Nestlé of Finland
Our third day in Helsinki started with a visit to Nestlé of Finland. We meet with Peka, head of sales and Ansi, the account manager. They provided an overview of Nestlé’s operations in Finland and the connection to the overall multinational company. Nestlé has a diversified model in which local product preferences are maintained and often produced in country. Much of its success is based on properly evaluating mergers, acquisitions, and separations based upon product success and demand. Peka and Ansi stressed that in a competitive environment, such as that in which Nestlé operates, the company must continue to grow and innovate or it will fail.
Several other topics were either discussed or discovered from informal research. Nestlé’s Alliance for Youth is a push to bring in highly qualified and talented new employees who are recent graduates. In many European workforces, the influence of seniority can cause a disproportionate aging of the workforce. . This retains valuable experience but can also have a stifling effect on change and innovation. The Alliance for Youth is a European attempt to mediate this phenomenon and bring more balance and diversity to companies.
Another aspect involving Nestlé is the introduction of EU nutrition guidelines. This can be alternatively seen as an assurance of future health or a governmental overreach. Additionally, if companies like Nestlé are involved in the writing of such guidelines, care must be taken to focus on community health and not be unduly influenced by the company’s own sales interests. This topic also ties into questions of corporate social responsibility (CSR) which Nestlé terms Creating Shared Value. The concept deals with equitable sourcing of materials and fair labor practices. Ansi and Peka both spoke highly of Nestlé’s CSR practices but admitted that they have had trouble consistently communicating their commitments in the marketplace.
We also spoke about a past incident involving the Maggi brand of instant noodles sold in India. Reports surfaced of lead contamination within the products but after a review of Nestlé’s extensive quality control system, the problem was deemed to be fabricated, possibly by a local government official seeking bribery money from the company. Even without an actual quality problem, Nestlé is still working to rebuild trust in the Maggie brand.
Of current note is an EU sugar tax which was allegedly levied to drive consumer behavior towards healthier foods. At issue, however, was a disparity where some sugary foods such as ice cream were included in the tax while others such as cakes and cookies were not. Advocates argued that because different EU countries manufactured sugar-filled products of different types, the EU tax disproportionately affected some countries more than others. The EU agreed and is set to repeal the tax in 2017. This is significant for Nestlé because 30% of their Finland sales are from ice cream, all of which was included in the tax.

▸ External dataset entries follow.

(* ===== verification/Rust.v ===== *)
(** * The parts of Rust's standard library the gateway calls

    A [String], a [&str] and a byte array are all Stdlib [string]s, one [ascii]
    per byte, so [len()] is [String.length].  [chars()] decodes UTF-8.
    Bounded unsigned integers are [Z]; [saturating_add] writes its bound out. *)

From stdpp Require Import base gmap strings list.
From Stdlib Require Import ZArith Lia.
From S2P Require Import Prelude.

Local Open Scope Z_scope.

(** ** Integers *)

Definition u8_max : Z := 255.
Definition u32_max : Z := 4294967295.
Definition u64_max : Z := 18446744073709551615.

Definition saturating_add (max a b : Z) : Z := Z.min max (a + b).
Definition checked_add (max a b : Z) : option Z :=
  if a + b <=? max then Some (a + b) else None.
Definition div_ceil (a b : Z) : Z := (a + b - 1) / b.

(** ** Bytes and strings *)

Definition len (s : string) : Z := Z.of_nat (String.length s).
Definition byte (a : Ascii.ascii) : Z := Z.of_N (Ascii.N_of_ascii a).
Definition char_of (b : Z) : Ascii.ascii := Ascii.ascii_of_N (Z.to_N b).
Definition bytes (s : string) : list Z := byte <$> String.list_ascii_of_string s.
Definition of_bytes (l : list Z) : string := String.string_of_list_ascii (char_of <$> l).

Definition in_range (lo x hi : Z) : bool := (lo <=? x) && (x <=? hi).
Definition is_ascii_digit (b : Z) : bool := in_range 48 b 57.
Definition is_ascii_lowercase (b : Z) : bool := in_range 97 b 122.
Definition is_ascii_uppercase (b : Z) : bool := in_range 65 b 90.
Definition to_ascii_lowercase (b : Z) : Z := if is_ascii_uppercase b then b + 32 else b.
Definition eq_ignore_ascii_case (a b : string) : bool :=
  bool_decide (to_ascii_lowercase <$> bytes a = to_ascii_lowercase <$> bytes b).

Fixpoint strip_prefix (p s : string) : option string :=
  match p, s with
  | EmptyString, _ => Some s
  | String c p, String d s => if Ascii.eqb c d then strip_prefix p s else None
  | String _ _, EmptyString => None
  end.
Definition starts_with (p s : string) : bool := bool_decide (is_Some (strip_prefix p s)).

(** [find] of a literal: the offset of the first occurrence. *)
Fixpoint find_str (p s : string) : option nat :=
  if starts_with p s then Some 0%nat
  else match s with
       | EmptyString => None
       | String _ s => S <$> find_str p s
       end.

Fixpoint skip (n : nat) (s : string) : string :=
  match n, s with
  | S n, String _ s => skip n s
  | _, _ => s
  end.
Fixpoint prefix (n : nat) (s : string) : string :=
  match n, s with
  | S n, String c s => String c (prefix n s)
  | _, _ => EmptyString
  end.

Definition strip_suffix (p s : string) : option string :=
  let n := (String.length s - String.length p)%nat in
  if bool_decide (String.length p ≤ String.length s)%nat && bool_decide (skip n s = p)
  then Some (prefix n s) else None.
Definition ends_with (p s : string) : bool := bool_decide (is_Some (strip_suffix p s)).
Definition contains (p s : string) : bool := bool_decide (is_Some (find_str p s)).

(** [[0; n]] *)
Fixpoint zeros (n : nat) : string :=
  match n with O => EmptyString | S n => String (char_of 0) (zeros n) end.

(** [str::split] at one character; always yields at least one piece. *)
Fixpoint split_on (sep : Ascii.ascii) (s : string) : list string :=
  match s with
  | EmptyString => [EmptyString]
  | String c s =>
      if Ascii.eqb c sep then EmptyString :: split_on sep s
      else match split_on sep s with
           | p :: ps => String c p :: ps
           | [] => [String c EmptyString]
           end
  end.

(** ** UTF-8 ([str::from_utf8], [str::chars]) *)

Definition is_cont (b : Z) : bool := in_range 128 b 191.

Fixpoint utf8_decode (l : list Z) : option (list Z) :=
  match l with
  | [] => Some []
  | b0 :: l1 =>
      if b0 <? 128 then cons b0 <$> utf8_decode l1
      else if in_range 194 b0 223 then
        match l1 with
        | b1 :: l2 => if is_cont b1
            then cons ((b0 - 192) * 64 + (b1 - 128)) <$> utf8_decode l2 else None
        | _ => None
        end
      else if in_range 224 b0 239 then
        match l1 with
        | b1 :: b2 :: l3 =>
            if in_range (if b0 =? 224 then 160 else 128) b1 (if b0 =? 237 then 159 else 191)
               && is_cont b2
            then cons ((b0 - 224) * 4096 + (b1 - 128) * 64 + (b2 - 128)) <$> utf8_decode l3
            else None
        | _ => None
        end
      else if in_range 240 b0 244 then
        match l1 with
        | b1 :: b2 :: b3 :: l4 =>
            if in_range (if b0 =? 240 then 144 else 128) b1 (if b0 =? 244 then 143 else 191)
               && is_cont b2 && is_cont b3
            then cons ((b0 - 240) * 262144 + (b1 - 128) * 4096
                       + (b2 - 128) * 64 + (b3 - 128)) <$> utf8_decode l4
            else None
        | _ => None
        end
      else None
  end.

(** A [str] holds valid UTF-8, so its characters exist; the default is never
    reached for one. *)
Definition chars (s : string) : list Z := default [] (utf8_decode (bytes s)).

(** The bytes of a list of characters, and the owned string of it. *)
Definition utf8_char (c : Z) : list Z :=
  if c <? 128 then [c]
  else if c <? 2048 then [192 + c / 64; 128 + c mod 64]
  else if c <? 65536 then [224 + c / 4096; 128 + c / 64 mod 64; 128 + c mod 64]
  else [240 + c / 262144; 128 + c / 4096 mod 64; 128 + c / 64 mod 64; 128 + c mod 64].
Definition of_chars (l : list Z) : string := of_bytes (l ≫= utf8_char).

(** [char::is_control] (category Cc) and [char::is_whitespace] (White_Space). *)
Definition is_control (c : Z) : bool := in_range 0 c 31 || in_range 127 c 159.
Definition is_whitespace (c : Z) : bool :=
  in_range 9 c 13 || (c =? 32) || (c =? 133) || (c =? 160) || (c =? 5760)
  || in_range 8192 c 8202 || (c =? 8232) || (c =? 8233) || (c =? 8239)
  || (c =? 8287) || (c =? 12288).

Fixpoint drop_while {A} (p : A → bool) (l : list A) : list A :=
  match l with
  | x :: l' => if p x then drop_while p l' else l
  | [] => []
  end.
Definition trim_chars (l : list Z) : list Z :=
  rev (drop_while is_whitespace (rev (drop_while is_whitespace l))).

(** ** [IpAddr::from_str] *)

Definition to_digit (radix b : Z) : option Z :=
  let d := if is_ascii_digit b then Some (b - 48)
           else if is_ascii_lowercase b then Some (b - 87)
           else if is_ascii_uppercase b then Some (b - 55) else None in
  match d with Some v => if v <? radix then Some v else None | None => None end.

(** [read_number]: digits read, value, rest.  [None] when the value or the
    digit count runs over its bound. *)
Fixpoint read_digits (radix max maxdigits : Z) (l : list Z) (count acc : Z)
    : option (Z * Z * list Z) :=
  match l with
  | b :: l' =>
      match to_digit radix b with
      | Some d =>
          if (acc * radix + d <=? max) && (count + 1 <=? maxdigits)
          then read_digits radix max maxdigits l' (count + 1) (acc * radix + d)
          else None
      | None => Some (count, acc, l)
      end
  | [] => Some (count, acc, [])
  end.
Definition read_number (radix max maxdigits : Z) (zero_prefix : bool) (l : list Z)
    : option (Z * list Z) :=
  match read_digits radix max maxdigits l 0 0 with
  | Some (count, v, rest) =>
      if (count =? 0) || (negb zero_prefix && bool_decide (head l = Some 48) && (1 <? count))
      then None else Some (v, rest)
  | None => None
  end.

Definition read_char (c : Z) (l : list Z) : option (list Z) :=
  match l with b :: l => if b =? c then Some l else None | [] => None end.
Definition read_separator {A} (sep : Z) (i : nat) (p : list Z → option (A * list Z))
    (l : list Z) : option (A * list Z) :=
  match i with
  | O => p l
  | S _ => match read_char sep l with Some l => p l | None => None end
  end.

Fixpoint read_ipv4_groups (n : nat) (i : nat) (l : list Z) : option (unit * list Z) :=
  match n with
  | O => Some (tt, l)
  | S n => match read_separator 46 i (read_number 10 255 3 false) l with
           | Some (_, l) => read_ipv4_groups n (S i) l
           | None => None
           end
  end.
Definition read_ipv4 : list Z → option (unit * list Z) := read_ipv4_groups 4 0.

(** [read_groups]: groups still allowed, index; returns groups read, whether
    they ended in an IPv4 address, and the rest. *)
Fixpoint read_groups (n i : nat) (l : list Z) : nat * bool * list Z :=
  match n with
  | O => (i, false, l)
  | S n' =>
      match (if bool_decide (n' = 0%nat) then None else read_separator 58 i read_ipv4 l) with
      | Some (_, l) => ((i + 2)%nat, true, l)
      | None => match read_separator 58 i (read_number 16 65535 4 true) l with
                | Some (_, l) => read_groups n' (S i) l
                | None => (i, false, l)
                end
      end
  end.
Definition read_ipv6 (l : list Z) : option (list Z) :=
  let '(head, v4, l1) := read_groups 8 0 l in
  if bool_decide (head = 8%nat) then Some l1
  else if v4 then None
  else match read_char 58 l1 with
       | Some l2 => match read_char 58 l2 with
                    | Some l3 => let '(_, _, l4) := read_groups (8 - (head + 1)) 0 l3 in Some l4
                    | None => None
                    end
       | None => None
       end.
Definition parse_ip_addr (s : string) : bool :=
  match read_ipv4 (bytes s) with
  | Some (_, rest) => bool_decide (rest = [])
  | None => match read_ipv6 (bytes s) with
            | Some rest => bool_decide (rest = [])
            | None => false
            end
  end.

Example parse_ip_addr_v4 : parse_ip_addr "127.0.0.1" = true.
Proof. reflexivity. Qed.
Example parse_ip_addr_v6 : parse_ip_addr "::ffff:1.2.3.4" = true.
Proof. reflexivity. Qed.
Example parse_ip_addr_name : parse_ip_addr "desktop.tailnet.ts.net" = false.
Proof. reflexivity. Qed.
Example parse_ip_addr_zero : parse_ip_addr "127.0.0.01" = false.
Proof. reflexivity. Qed.
Example chars_two : chars "é€" = [233; 8364].
Proof. reflexivity. Qed.

Example of_chars_three : of_chars (chars "aé€") = "aé€".
Proof. reflexivity. Qed.

(** ** Facts *)

Lemma byte_range a : 0 <= byte a <= 255.
Proof.
  unfold byte. pose proof (Ascii.N_ascii_bounded a). lia.
Qed.

Lemma bytes_range s : Forall (λ b, 0 <= b <= 255) (bytes s).
Proof.
  unfold bytes. apply Forall_fmap, Forall_true. intros a. apply byte_range.
Qed.

Lemma length_bytes s : length (bytes s) = String.length s.
Proof. unfold bytes. rewrite length_fmap. induction s; simpl; congruence. Qed.

Lemma saturating_add_le max a b : saturating_add max a b <= max.
Proof. unfold saturating_add. lia. Qed.

Lemma saturating_add_small max a b : a + b <= max → saturating_add max a b = a + b.
Proof. unfold saturating_add. lia. Qed.

Lemma len_zeros n : len (zeros n) = Z.of_nat n.
Proof. unfold len. induction n; simpl; lia. Qed.

(** ** Pieces of strings *)

Lemma strip_prefix_app p s r : strip_prefix p s = Some r → s = p +:+ r.
Proof.
  revert s. induction p as [|c p IH]; intros s; simpl; [by intros [= ->]|].
  destruct s as [|d s]; [done|]. destruct (Ascii.eqb_spec c d) as [->|]; [|done].
  intros Hr. exact (f_equal (String d) (IH s Hr)).
Qed.
Lemma append_assoc (a b c : string) : (a +:+ b) +:+ c = a +:+ b +:+ c.
Proof. induction a as [|x a IH]; [done|]. exact (f_equal (String x) IH). Qed.
Lemma prefix_skip n s : prefix n s +:+ skip n s = s.
Proof. revert s. induction n as [|n IH]; intros [|c s]; [done..|]. exact (f_equal (String c) (IH s)). Qed.
Lemma strip_suffix_app p s r : strip_suffix p s = Some r → s = r +:+ p.
Proof.
  unfold strip_suffix. destruct (bool_decide _ && bool_decide _) eqn:Hb; [|done]. intros [= <-].
  apply andb_true_iff in Hb as [_ Hskip%bool_decide_eq_true]. rewrite <-Hskip at 2. symmetry. apply prefix_skip.
Qed.

(** ** [Iterator::position] *)

Fixpoint position (p : Z → bool) (l : list Z) : option nat :=
  match l with
  | [] => None
  | b :: l => if p b then Some 0%nat else S <$> position p l
  end.

Lemma position_app_none p l k :
  position p l = None → position p (l ++ k) = (λ n, length l + n)%nat <$> position p k.
Proof.
  induction l as [|b l IH]; simpl; [by destruct (position p k)|].
  destruct (p b); [done|]. intros Hl. destruct (position p l) eqn:?; [done|].
  rewrite IH by done. by destruct (position p k).
Qed.

Lemma position_app_some p l k n : position p l = Some n → position p (l ++ k) = Some n.
Proof.
  revert n. induction l as [|b l IH]; intros n; simpl; [done|].
  destruct (p b); [done|]. destruct (position p l) eqn:?; [|done].
  intros [= <-]. by rewrite (IH _ eq_refl).
Qed.

Lemma position_some p l n : position p l = Some n →
  (n < length l)%nat ∧ ∃ b, l !! n = Some b ∧ p b = true.
Proof.
  revert n. induction l as [|b l IH]; intros n; simpl; [done|].
  destruct (p b) eqn:Hb; [intros [= <-]; split; [lia|eauto]|].
  destruct (position p l) eqn:?; [|done]. intros [= <-].
  destruct (IH _ eq_refl) as [? ?]. split; [lia|done].
Qed.

(** ** Concatenation *)

Lemma bytes_app a b : bytes (a +:+ b) = bytes a ++ bytes b.
Proof.
  unfold bytes. rewrite <-fmap_app. f_equal.
  induction a as [|c a IH]; [reflexivity|]. exact (f_equal (cons c) IH).
Qed.
Lemma length_skip n s : String.length (skip n s) = (String.length s - n)%nat.
Proof. revert s. induction n as [|n IH]; intros [|c s]; cbn; [done..|apply IH]. Qed.
Lemma utf8_decode_app l1 l2 c1 c2 :
  utf8_decode l1 = Some c1 → utf8_decode l2 = Some c2 → utf8_decode (l1 ++ l2) = Some (c1 ++ c2).
Proof.
  intros H1 H2. revert c1 H1.
  induction l1 as [l1 IH] using (induction_ltof1 _ (@length Z)). unfold ltof in IH.
  intros c1 H1. destruct l1 as [|b0 l1]; cbn [utf8_decode app] in *; [by simplify_eq|].
  repeat case_match; simplify_eq/=; simplify_option_eq; try done.
  all: try congruence.
  all: match goal with
       | Hd : utf8_decode ?l = Some _ |- context [utf8_decode (?l ++ _)] =>
           rewrite (IH l ltac:(simpl; lia) _ Hd); done
       end.
Qed.
Lemma length_prefix n s : String.length (prefix n s) = Nat.min n (String.length s).
Proof. revert s. induction n as [|n IH]; intros [|c s]; cbn; [done..|by rewrite IH]. Qed.
Lemma length_app_str a b : String.length (a +:+ b) = (String.length a + String.length b)%nat.
Proof. induction a as [|c a IH]; [reflexivity|]. exact (f_equal S IH). Qed.
Lemma skip_app a b : skip (String.length a) (a +:+ b) = b.
Proof. induction a as [|c a IH]; [by destruct b|]. exact IH. Qed.
Lemma prefix_app a b : prefix (String.length a) (a +:+ b) = a.
Proof. induction a as [|c a IH]; [by destruct b|]. exact (f_equal (String c) IH). Qed.
Lemma app_empty_r a : a +:+ "" = a.
Proof. induction a as [|c a IH]; [reflexivity|]. exact (f_equal (String c) IH). Qed.
Lemma skip_all a : skip (String.length a) a = "".
Proof. rewrite <-(app_empty_r a) at 2. apply skip_app. Qed.
Lemma prefix_all a : prefix (String.length a) a = a.
Proof. rewrite <-(app_empty_r a) at 2. apply prefix_app. Qed.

As we were closing, Peka summed up Nestlé’s relationship to Finland in what I thought was a beautifully succinct way. He said the Finns enjoy three things above all others: coffee, ice cream, and cognac. Nestlé of Finland produces two of the three.
Crossing the Gulf of Finland
Following our meeting with Nestlé, we returned to our hotel to claim our bags and departed for the ferry that would take us from Helsinki, Finland to Tallinn, Estonia. Several companies run ferries across the gulf to transport people and vehicles, including commercial trucks, between the two countries. Finns will often take the 90-minute voyage to shop in Estonia because of the lower tax rates. Alcohol, specifically, is often a reason for this trip. This has become such a common practice that Finland has passed a law disallowing import of drink from Estonia into Finland except for special occasions. This has naturally increased the number of special occasions that Finns enjoy.
While we were waiting to board the ferry, we struck up a conversation with an older man named Eugene. He was of Russian descent and traveling with his grandson. As we discussed informal matters, after learning of my medical training he mentioned that though he could receive healthcare in Finland for almost no cost, he instead had previously traveled to St. Petersburg for treatment of a partial heart blockage and gallbladder problems. He told us that he did not want to wait on the Finnish system and felt they will only treat conditions once they become life-threatening. He told a story of a relative with back pain and who was coughing up blood. He said the Finnish doctors sent her away with only pain medication and without doing a proper battery of tests. She was later diagnosed with late-stage lung cancer which was not effectively treatable. While I have no way of verifying this account or of judging how representative this story is of others’ experiences, it at least indicates that not all of the Finnish population is satisfied with the state of their country’s socialized medical system.
After saying goodbye to Eugene and boarding the ferry, we enjoyed a relaxed cruise in comfort with food, drink, and entertainment. The ferries are the main form of transportation between Helsinki and Tallinn. The alternatives being an airline flight or a drive through Russia and the logistics required due to exiting and reentering the EU.
Following the cruise and checking into our hotel, we explored the Old Town of Tallinn before enjoying a late dinner at a medieval themed restaurant. The Old Town is a UNESCO World Heritage Site and currently serves as both a tourist attraction and a functional city center. Some of the buildings have origins from the 1400s. The contrast of that degree of history and modern commerce is somewhat discordant, but encourages a vital draw of visitors to the country.